* **WHAT YOU WILL DO**
Look through the data below and extract, unchanged, the lines from the one that contains "(** A finished" to the one that contains "(** What the constructor is given. *)", both included.
╔══
(** ** State *)

Record Connection := mkConnection {
  read_buf : bytes;
  expected_len : Z;
  have_header : bool;
  write_buf : bytes;
  write_offset : Z;
  write_queue_ : list bytes;
  resp_pool : bytes;
  splice_fd : Z;
  splice_len : Z;
  splice_pending : bool }.

Definition new_connection : Connection := mkConnection [] 0 false [] 0 [] [] (-1) 0 false.

Record BrokerMetrics := mkMetrics {
  requests_total : Z;
  bytes_received : Z;
  bytes_sent : Z;
  errors_total : Z }.

(** [snapshot()]: the counters as they are. *)
Definition snapshot (m : BrokerMetrics) : BrokerMetrics :=
  mkMetrics (requests_total m) (bytes_received m) (bytes_sent m) (errors_total m).

(** [fetch_add] on a 64-bit counter. *)
Definition fetch_add (counter n : Z) : Z := wrap_uint 64 (counter + n).

(** A finished operation of the ring: its user data and its result. *)
Record Cqe := mkCqe { cqe_user_data : Z; cqe_res : Z }.

(** A splice handed to the ring: from a file to a socket. *)
Record Splice := mkSplice { sp_in_fd : Z; sp_off_in : Z; sp_out_fd : Z; sp_len : Z }.

(** [epoll_] are the descriptors registered, with whether [EPOLLOUT] is wanted;
    [socks] the client sockets the kernel has open; [splices_] and [cqes_] the
    splices submitted to the ring and the completions ready in it. *)
Record WorkerReactor := mkReactor {
  reactor_id_ : Z;
  connections_ : gmap Z Connection;
  rx_contexts_ : gmap bytes PartitionContext;
  rx_calls_ : nat;
  metrics_ : BrokerMetrics;
  epoll_ : gmap Z bool;
  socks : gmap Z Sock;
  splices_ : list Splice;
  cqes_ : list Cqe }.

Record Shared := mkShared {
  sh_os : OS;
  sh_coordinator : GroupCoordinator;
  all_queues_ : list CrossReactorQueues }.

(** What the constructor is given. *)
Record ReactorConfig := mkReactorConfig {
  rc_handler : RecordHandler;
  shard_router_ : ShardRouter;
  max_message_bytes_ : Z;
  max_write_buffer_bytes_ : Z;
  server_fd_ : Z;
  rc_wakeup_fd_ : Z }.

(** What the environment decides during one operation: how transfers are cut,
    the clock, the system calls on files, and whether the ring has a free entry. *)
Record Io := mkIo {
  io_cut : nat → Z;
  io_clock : nat → Z;
  io_kernel : Kernel;
  io_sqe : bool }.

Abbreviation World := (WorkerReactor * Shared)%type.

(** ** Updates *)

Definition with_connections (f : gmap Z Connection → gmap Z Connection) (r : WorkerReactor) : WorkerReactor :=
  mkReactor (reactor_id_ r) (f (connections_ r)) (rx_contexts_ r) (rx_calls_ r) (metrics_ r) (epoll_ r)
    (socks r) (splices_ r) (cqes_ r).
Definition with_socks (f : gmap Z Sock → gmap Z Sock) (r : WorkerReactor) : WorkerReactor :=
  mkReactor (reactor_id_ r) (connections_ r) (rx_contexts_ r) (rx_calls_ r) (metrics_ r) (epoll_ r)
    (f (socks r)) (splices_ r) (cqes_ r).
Definition with_epoll (f : gmap Z bool → gmap Z bool) (r : WorkerReactor) : WorkerReactor :=
  mkReactor (reactor_id_ r) (connections_ r) (rx_contexts_ r) (rx_calls_ r) (metrics_ r) (f (epoll_ r))
    (socks r) (splices_ r) (cqes_ r).
Definition with_metrics (f : BrokerMetrics → BrokerMetrics) (r : WorkerReactor) : WorkerReactor :=
  mkReactor (reactor_id_ r) (connections_ r) (rx_contexts_ r) (rx_calls_ r) (f (metrics_ r)) (epoll_ r)
    (socks r) (splices_ r) (cqes_ r).
Definition with_ring (splices : list Splice) (cqes : list Cqe) (r : WorkerReactor) : WorkerReactor :=
  mkReactor (reactor_id_ r) (connections_ r) (rx_contexts_ r) (rx_calls_ r) (metrics_ r) (epoll_ r)
    (socks r) splices cqes.
Lemma read_header_ok io fd r :
  ok r → ¬ own fd → is_Some (connections_ r !! fd) →
  match read_header cfg io fd r with
  | Stop r' => ok r' ∧ (connections_ r' !! fd = None ∨ ∃ c', connections_ r' !! fd = Some c' ∧ same_write (connection r fd) c')
  | Continue r' => ok_during fd r' ∧ ∃ c', connections_ r' !! fd = Some c' ∧ same_write (connection r fd) c' ∧
      have_header c' = true ∧ 4 ≤ zlen (read_buf c') ≤ 4 + expected_len c' ∧ expected_len c' ≤ max_message_bytes_ cfg
  end.
Proof.
  intros Hr Hown Hc. pose proof (co_read _ _ _ _ _ (ok_connection None fd r Hr Hown) ltac:(done)) as Hread.
  unfold read_header, read_ok in *. destruct (have_header (connection r fd)) eqn:Hh.
  { split; [by apply ok_busy|]. destruct Hc as [c Ec]. exists c. rewrite (connection_some _ _ _ Ec) in *.
    split_and!; [done| |done|lia..]. exists (read_buf c), (expected_len c), (have_header c). by destruct c. }
  destruct (Z.ltb_spec (zlen (read_buf (connection r fd))) 4) as [_|]; [|lia].
  pose proof (received_ok io fd 4 r (ok_busy fd r Hr) Hown Hc Hread) as Hrec.
  destruct (received _ _ _) as [r'|r'].
  - destruct Hrec as (Hr' & buf & Hlen & Hc'). rewrite (connection_some _ _ _ Hc'). cbn [read_buf with_read].
    assert (∀ len have, conn_ok base (Some fd) fd (with_read (connection r' fd) buf len have) (s_out <$> socks r' !! fd)) as Hok.
    { intros len have. eapply conn_ok_read; [by apply ok_connection|done]. }
    rewrite (connection_some _ _ _ Hc') in Hok.
    set (len := wrap_uint 64 _). assert (0 ≤ len) by (unfold len, wrap_uint; apply Z.mod_pos_bound; lia).
    destruct (Z.gtb_spec len (max_message_bytes_ cfg)).
    + split; [|left; cbn; apply lookup_delete_eq]. eapply (ok_close (Some fd)); [by right|].
      apply (ok_set (Some fd) (Some fd)); [by right|done|done|apply Hok|]. by rewrite (connection_some _ _ _ Hc').
    + split.
      * apply (ok_set (Some fd)); [by right|done|done|apply Hok|]. by rewrite (connection_some _ _ _ Hc').
      * eexists. split; [cbn; apply lookup_insert_eq|]. cbn. split_and!; [|done|lia..]. by eexists _, _, _.
  - destruct Hrec as [[Hr' Hn]|(Hr' & buf & Hlen & Hc')]; [by eauto|].
    split.
    + apply (ok_pause fd); [done|done|]. rewrite (connection_some _ _ _ Hc'). unfold read_ok. cbn. rewrite Hh. lia.
    + right. eexists. split; [done|]. by eexists _, _, _.
Qed.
╚══
* **PROBLEM SOLUTION**
(** A finished operation of the ring: its user data and its result. *)
Record Cqe := mkCqe { cqe_user_data : Z; cqe_res : Z }.

(** A splice handed to the ring: from a file to a socket. *)
Record Splice := mkSplice { sp_in_fd : Z; sp_off_in : Z; sp_out_fd : Z; sp_len : Z }.

(** [epoll_] are the descriptors registered, with whether [EPOLLOUT] is wanted;
    [socks] the client sockets the kernel has open; [splices_] and [cqes_] the
    splices submitted to the ring and the completions ready in it. *)
Record WorkerReactor := mkReactor {
  reactor_id_ : Z;
  connections_ : gmap Z Connection;
  rx_contexts_ : gmap bytes PartitionContext;
  rx_calls_ : nat;
  metrics_ : BrokerMetrics;
  epoll_ : gmap Z bool;
  socks : gmap Z Sock;
  splices_ : list Splice;
  cqes_ : list Cqe }.

Record Shared := mkShared {
  sh_os : OS;
  sh_coordinator : GroupCoordinator;
  all_queues_ : list CrossReactorQueues }.

(** What the constructor is given. *)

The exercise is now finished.